Something that has always fascinated me has been within the exploration of birth traditions tied to my Jewish lineage. It is important to remember that Jews, as a people, are an entho-religious group. Meaning, we are unified by a common religious and ethnic background. Specially within birth ideologies, Jews believe the human soul exists before birth, and human life begins after.


What I am most interested in, is learning about the herbs and rituals my ancestors used for health and healing, specifically before and after birth. Stones and a variety of herbs were used to facilitate delivery, which was usually supervised by an experienced midwife, friends, and relatives. A circle was drawn from charcoal on the floor of the room to guard against evil spirits.

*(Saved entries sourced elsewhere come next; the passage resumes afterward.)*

(** X16.  [time_type_analytics] by key.  A time type that is not one of the
    four keys of [air_valve_dict] raises [KeyError] before anything is done,
    and a turn of [read_values] with such a reading ends with that exception.
    For a key of the dictionary the method runs one cycle (threshold,
    classification, ratio) on the detector of that key and on no other; the
    value it returns under the name [z_score] is the standard deviation of the
    model, not the z-score. *)
Theorem time_type_analytics_by_key (z : Q) (time_type : string) (v : pyvalue)
    (h : valve_handler) :
  (dict_get time_type air_valve_dict = None ->
   time_type_analytics z time_type v h = KeyError time_type
   /\ forall timestamp seen,
        dict_get time_type seen <> Some timestamp ->
        valve_read_values_step z time_type v timestamp seen h = KeyError time_type)
  /\ (forall obj,
        dict_get time_type air_valve_dict = Some obj ->
        let d' := exec calculate_anomaly_ratio
                    (exec (check_if_anomaly AirValve v)
                       (exec (set_z_score_thresh z) (get_valve obj h))) in
        exists l,
          time_type_analytics z time_type v h
          = Found (Ok (mkValveStatistics (anomaly d') (anomaly_ratio d') (model_avg d')
                         (model_std_dev d') (z_score_thresh d')),
                   set_valve obj d' h, l)
          /\ sensor_analytics (set_valve obj d' h) = sensor_analytics h
          /\ forall other, other <> obj ->
               get_valve other (set_valve obj d' h) = get_valve other h).
Proof.
  split.
  - intros N. assert (E : time_type_analytics z time_type v h = KeyError time_type).
    { unfold time_type_analytics. rewrite N. reflexivity. }
    split; [exact E|].
    intros timestamp seen NS. unfold valve_read_values_step. cbv zeta. rewrite E.
    destruct (dict_get time_type seen) as [t|]; [|reflexivity].
    destruct (t =? timestamp)%Z eqn:T; [|reflexivity].
    exfalso. apply Z.eqb_eq in T. subst t. apply NS. reflexivity.
  - intros obj K. cbv zeta. unfold time_type_analytics. rewrite K.
    rewrite (@bind_on_valve _ _ obj (set_z_score_thresh z) tt)
      by apply set_z_score_thresh_total.
    rewrite (@bind_on_valve _ _ obj (check_if_anomaly AirValve v) tt)
      by apply check_if_anomaly_total.
    rewrite (@bind_on_valve _ _ obj calculate_anomaly_ratio tt)
      by apply calculate_anomaly_ratio_total.
    rewrite !get_set_valve, !set_set_valve.
    unfold bind, read, ret. cbn [fst snd]. rewrite !get_set_valve.
    eexists. split; [reflexivity|]. split.
    + destruct obj; reflexivity.
    + intros other NE. destruct other, obj; try reflexivity; contradiction.
Qed.
End AirValveProperties.
(** * CpuNonbondedForce: a shallow embedding of the CPU nonbonded kernel

    The development follows platforms/cpu/src/CpuNonbondedForce.cpp.
    Integers of the source ([int] loop counters, atom indices, k-vector
    components) are modelled in [Z]; single and double precision values are
    read as real numbers, so every arithmetic operation of the source is the
    exact operation on [R] (rounding of intermediate results is not part of
    this model).  Raw arrays ([float*], [std::vector]) are lists indexed by
    position, [std::set<int>] is a [gset Z]. *)

From Stdlib Require Import ZArith List Reals Lra Lia.
From stdpp Require Import base list gmap sets.

#[local] Open Scope Z_scope.

(** ** Loops *)

(** [for (int i = lo; i < hi; i++) body], for a body that assigns neither
    [i] nor the bound: the iterations are [lo], [lo+1], ..., [hi-1] (none
    when [hi <= lo]) and the state is threaded through them in order. *)
Definition for_loop {S : Type} (lo hi : Z) (body : Z -> S -> S) (s : S) : S :=
  foldl (fun s i => body i s) s (seqZ lo (hi - lo)).

(** The indices visited by [for (int i = start; i < n; i += step)]
    (with [step >= 1]); [fuel] bounds the number of iterations. *)
Fixpoint strided_from (fuel : nat) (i n step : Z) : list Z :=
  match fuel with
  | O => []
  | S fuel' => if Z_lt_dec i n then i :: strided_from fuel' (i + step) n step else []
  end.

Definition strided (start n step : Z) : list Z :=
  strided_from (Z.to_nat (n - start)) start n step.

(** ** Reciprocal space: the loop nest of calculateReciprocalIxn *)

Module Recip.

(** The two running lower bounds of the nest together with whatever the
    loop bodies accumulate. *)
Record nest (A : Type) : Type := Nest { lowry : Z; lowrz : Z; payload : A }.
Arguments Nest {A} _ _ _.
Arguments lowry {A} _.
Arguments lowrz {A} _.
Arguments payload {A} _.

Another common tradition in all sects of Judaism includes the mother going to the mikvah after birth to welcome and begin this new phase of her life through a physical, emotional, and spiritual water bath. The Talmud, one of the many texts of Jewish spirituality, mentions many herbs, but today the most popular herbs used within the Jewish community as well as other communities include using healing properties of lemon, rosemary, thyme, lavender, chamomile, calendula, rose, and burdock.


While there are many laws and traditions that I do NOT agree with, considering a heavy influence of patriarchal norms, chauvinism, and even explicit forms of misogyny, especially within ultra-orthodox and even some conservative communities, I would like to believe there are still many beautiful customs and traditions that we can learn from. I hope to continue learning and utilizing the beautiful traditional forms of healing in my own life and in birthwork.